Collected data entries
────────────────────────────────────────
(** The attempts from [attempt] on; [fuel] are those that are left. *)
Fixpoint rebase_loop (fuel : nat) (id : uuid) (repoPath worktreePath sessionID defBranch : string) (attempt : Z) : P (option string) :=
  match fuel with
  | O => mret None
  | S fuel =>
    system id ("Rebasing " +:+ repoPath +:+ " onto " +:+ defBranch +:+ " (attempt " +:+ pretty attempt +:+ "/" +:+ pretty MaxRebaseRetries +:+ ")...") ;;
    e ← onH (RebaseOntoDefault tbl reply repoPath worktreePath);
    match e with
    | None => mret None
    | Some err =>
      conflict_event id err ;;
      if Z.eqb attempt MaxRebaseRetries then
        mret (Some ("rebase failed after " +:+ pretty MaxRebaseRetries +:+ " attempts in " +:+ repoPath +:+ ": " +:+ git_error_text err))
      else if negb (isConflictError err) then mret (Some ("rebase " +:+ repoPath +:+ ": " +:+ git_error_text err))
      else
        system id ("Conflict in " +:+ repoPath +:+ " " +:+ emdash +:+ " running resolver (attempt " +:+ pretty attempt +:+ ")...") ;;
        r ← resolveConflicts id repoPath worktreePath sessionID defBranch "commit" attempt MaxRebaseRetries;
        match r with
        | Some rerr => mret (Some ("conflict resolution failed: " +:+ rerr))
        | None => rebase_loop fuel id repoPath worktreePath sessionID defBranch (attempt + 1)
        end
    end
  end.

(** The maps that are filled repository by repository. *)
Record merged := MkMerged { commitHashes : gmap string string; baseHashes : gmap string string; snapshotDiffs : gmap string string }.

(** Whether the worktree is a snapshot: no repository, or one without a commit. *)
Definition is_snapshot (repoPath : string) : H bool :=
  g ← IsGitRepo reply repoPath;
  if negb g then mret true
  else c ← HasCommits reply repoPath; mret (negb c).

Definition extract_one (id : uuid) (repoPath worktreePath : string) (m : merged) : P (result pipe_error merged) :=
  system id ("Extracting changes from sandbox to " +:+ path_Base repoPath +:+ "...") ;;
  diff ← onH (SnapshotDiff reply worktreePath);
  let m := if decide (diff = EmptyString) then m else MkMerged (commitHashes m) (baseHashes m) (<[repoPath := diff]> (snapshotDiffs m)) in
  e ← onH (extractSnapshotToWorkspace worktreePath repoPath);
  match e with
  | Some err => mret (Err (PipeError false ("extract snapshot for " +:+ repoPath +:+ ": " +:+ err)))
  | None =>
    r ← onH (GetCommitHash reply worktreePath);
    let m := match r with Ok hash => MkMerged (<[repoPath := hash]> (commitHashes m)) (baseHashes m) (snapshotDiffs m) | Err _ => m end in
    system id ("Changes extracted to " +:+ path_Base repoPath +:+ ".") ;;
    mret (Ok m)
  end.

(** The last part: the fast-forward; [hash[:8]] panics on a short output. *)
Definition merge_one (id : uuid) (repoPath branchName defBranch : string) (m : merged) : P (result pipe_error merged) :=
  system id ("Fast-forward merging " +:+ branchName +:+ " into " +:+ defBranch +:+ "...") ;;
  e ← onH (FFMerge reply repoPath branchName);
  match e with
  | Some err => mret (Err (PipeError false ("ff-merge " +:+ repoPath +:+ ": " +:+ err)))
  | None =>
    r ← onH (GetCommitHash reply repoPath);
    match r with
    | Err _ => mret (Ok m)
    | Ok hash =>
      let m := MkMerged (<[repoPath := hash]> (commitHashes m)) (baseHashes m) (snapshotDiffs m) in
      match slice hash 0 8 with
      | None => mret (Err PipePanic)
      | Some short => system id ("Merged " +:+ repoPath +:+ " " +:+ emdash +:+ " commit " +:+ short) ;; mret (Ok m)
      end
    end
  end.

Definition rebaseAndMergeOne (id : uuid) (repoPath worktreePath branchName sessionID : string) (m : merged) : P (result pipe_error merged) :=
  snap ← onH (is_snapshot repoPath);
  if (snap : bool) then extract_one id repoPath worktreePath m
  else
    defBranch ← onH (DefaultBranch reply repoPath);
    base ← onH (GetCommitHashForRef reply repoPath defBranch);
    let m := match base with Ok b => MkMerged (commitHashes m) (<[repoPath := b]> (baseHashes m)) (snapshotDiffs m) | Err _ => m end in
    ahead ← onH (HasCommitsAheadOf reply worktreePath defBranch);
    if negb (match ahead with Ok a => a | Err _ => false end) then
      system id ("Skipping " +:+ repoPath +:+ " " +:+ emdash +:+ " no new commits to merge.") ;;
      mret (Ok m)
    else
      e ← rebase_loop 3 id repoPath worktreePath sessionID defBranch 1;
      match e with
      | Some err => mret (Err (PipeError false err))
      | None => merge_one id repoPath branchName defBranch m
      end.

(** [gone] counts the worktrees that are missing; [total] is their number. *)
Fixpoint merge_all (id : uuid) (l : list (string * string)) (total gone : nat) (branchName sessionID : string) (m : merged)
  : P (result pipe_error merged) :=
  match l with
  | [] => mret (if Nat.ltb 0 gone && bool_decide (gone = total)
                then Err (PipeError false "all worktrees missing, nothing to rebase/merge") else Ok m)
  | (repo, wt) :: rest =>
    s ← onH (ask (Stat wt));
    if negb (bool_decide (r_err s = None)) then merge_all id rest total (S gone) branchName sessionID m
    else
      r ← rebaseAndMergeOne id repo wt branchName sessionID m;
      match r with
      | Err e => mret (Err e)
      | Ok m => merge_all id rest total gone branchName sessionID m
      end
  end.

Definition rebaseAndMerge (id : uuid) (worktreePaths : gmap string string) (branchName sessionID : string) : P (result pipe_error merged) :=
  merge_all id (paths_of Merging worktreePaths) (size worktreePaths) 0 branchName sessionID (MkMerged ∅ ∅ ∅).

(** ** Phase 3: clean up *)

Definition cwdInDir (cwdPath dir : string) : bool := bool_decide (cwdPath = dir) || HasPrefix cwdPath (dir +:+ "/").

(** The processes of an [lsof] listing whose working directory is inside [dir]. *)
Fixpoint pids_in (dir : string) (lines : list string) (cur : Z) : list Z :=
  match lines with
  | [] => []
  | line :: rest =>
    if HasPrefix line "p" then pids_in dir rest (match Atoi (TrimPrefix line "p") with Some pid => pid | None => cur end)
    else if HasPrefix line "n" then
      if cwdInDir (TrimPrefix line "n") dir && negb (Z.eqb cur 0) && negb (Z.eqb cur self) then cur :: pids_in dir rest cur
      else pids_in dir rest cur
    else pids_in dir rest cur
  end.

Fixpoint signal_all (name : string) (pids : list Z) : H unit :=
  match pids with
  | [] => mret tt
  | pid :: rest => _ ← ask (Signal pid name); signal_all name rest
  end.

Definition killWorktreeProcesses (dir : string) : H unit :=
  r ← ask (Exec ["lsof"; "-a"; "-d"; "cwd"; "-F"; "pn"]);
  match r_err r with
  | Some _ => mret tt
  | None =>
    let pids := pids_in dir (Split GoText.newline (r_stdout r)) 0 in
    signal_all "SIGTERM" pids ;; signal_all "SIGKILL" pids
  end.

Fixpoint remove_worktrees (l : list (string * string)) (branchName : string) : H unit :=
  match l with
  | [] => mret tt
  | (repo, wt) :: rest =>
    snap ← is_snapshot repo;
    (if (snap : bool) then mret tt else _ ← RemoveWorktree reply repo wt branchName; mret tt) ;;
    remove_worktrees rest branchName
  end.

Definition task_dir (id : uuid) : string := path_Join [worktreesDir; uuid_String id].

Definition cleanupWorktrees (id : uuid) (worktreePaths : gmap string string) (branchName : string) : P unit :=
  span_start id "worktree_cleanup" "worktree_cleanup" ;;
  onH (remove_worktrees (paths_of Cleaning worktreePaths) branchName) ;;
  onH (killWorktreeProcesses (task_dir id)) ;;
  onH (Run (RemoveAll (task_dir id))) ;;
  span_end id "worktree_cleanup" "worktree_cleanup".

(** ** Auto-push *)

Definition push_one (id : uuid) (threshold : Z) (repoPath : string) : P unit :=
  g ← onH (IsGitRepo reply repoPath);
  if negb g then mret tt
  else
    s ← onH (WorkspaceStatus reply repoPath);
    if negb (s_HasRemote s) || Z.ltb (s_AheadCount s) threshold then mret tt
    else
      system id ("Auto-pushing " +:+ repoPath +:+ " (" +:+ pretty (s_AheadCount s) +:+ " commit(s) ahead)...") ;;
      span_start id "commit" ("push_" +:+ path_Base repoPath) ;;
      r ← onH (Combined (Git repoPath ["push"]));
      span_end id "commit" ("push_" +:+ path_Base repoPath) ;;
      match (r : string * option string) with
      | (out, Some err) => error_event id ("auto-push failed for " +:+ repoPath +:+ ": " +:+ err +:+ nl +:+ out)
      | (_, None) => system id ("Auto-push succeeded for " +:+ repoPath +:+ ".")
      end.

Fixpoint push_all (id : uuid) (threshold : Z) (l : list (string * string)) : P unit :=
  match l with
  | [] => mret tt
  | (repo, _) :: rest => push_one id threshold repo ;; push_all id threshold rest
  end.

(** [auto_push] is the configured threshold, if the feature is on. *)
Definition maybeAutoPush (id : uuid) (worktreePaths : gmap string string) : P unit :=
  match auto_push with
  | None => mret tt
  | Some threshold => push_all id (if Z.leb threshold 0 then 1 else threshold) (paths_of Pushing worktreePaths)
  end.

(** ** The pipeline *)

Definition save_results (id : uuid) (m : merged) : P unit :=
  (if decide (commitHashes m = ∅) then mret tt else onW (quiet sch (λ n _, UpdateTaskCommitHashes n id (commitHashes m)))) ;;
  (if decide (baseHashes m = ∅) then mret tt else onW (quiet sch (λ n _, UpdateTaskBaseCommitHashes n id (baseHashes m)))) ;;
  (if decide (snapshotDiffs m = ∅) then mret tt else onW (quiet sch (λ n _, UpdateTaskSnapshotDiffs n id (snapshotDiffs m)))).

Definition commit (id : uuid) (sessionID : string) (worktreePaths : gmap string string) (branchName : string) : P (option pipe_error) :=
  system id "Phase 1/3: Staging and committing changes..." ;;
  t ← onW (get_task sch id);
  let taskPrompt := match t with Ok t => Prompt t | Err _ => EmptyString end in
  span_start id "commit" "stage" ;;
  r ← hostStageAndCommit id worktreePaths taskPrompt;
  span_end id "commit" "stage" ;;
  match r with
  | Err e =>
    error_event id (if IsCommitMessageGenerationError e then error_text e else "stage/commit failed: " +:+ error_text e) ;;
    mret (Some (wrapped "stage and commit: " e))
  | Ok _ =>
    system id "Phase 2/3: Rebasing and merging into default branch..." ;;
    span_start id "commit" "rebase_merge" ;;
    r ← rebaseAndMerge id worktreePaths branchName sessionID;
    match r with
    | Err PipePanic => mret (Some PipePanic)
    | Err e =>
      span_end id "commit" "rebase_merge" ;;
      error_event id ("rebase/merge failed: " +:+ error_text e) ;;
      mret (Some (wrapped "rebase/merge: " e))
    | Ok m =>
      span_end id "commit" "rebase_merge" ;;
      system id "Phase 3/3: Cleaning up..." ;;
      save_results id m ;;
      span_start id "commit" "cleanup" ;;
      cleanupWorktrees id worktreePaths branchName ;;
      span_end id "commit" "cleanup" ;;
      system id "Commit pipeline completed." ;;
      maybeAutoPush id worktreePaths ;;
      mret None
    end
  end.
────────────────────────────────────────
EXERCISE BRIEF
Which lines above hold the word "attempts"? Copy each of them.

TASK OUTPUT
(** The attempts from [attempt] on; [fuel] are those that are left. *)
        mret (Some ("rebase failed after " +:+ pretty MaxRebaseRetries +:+ " attempts in " +:+ repoPath +:+ ": " +:+ git_error_text err))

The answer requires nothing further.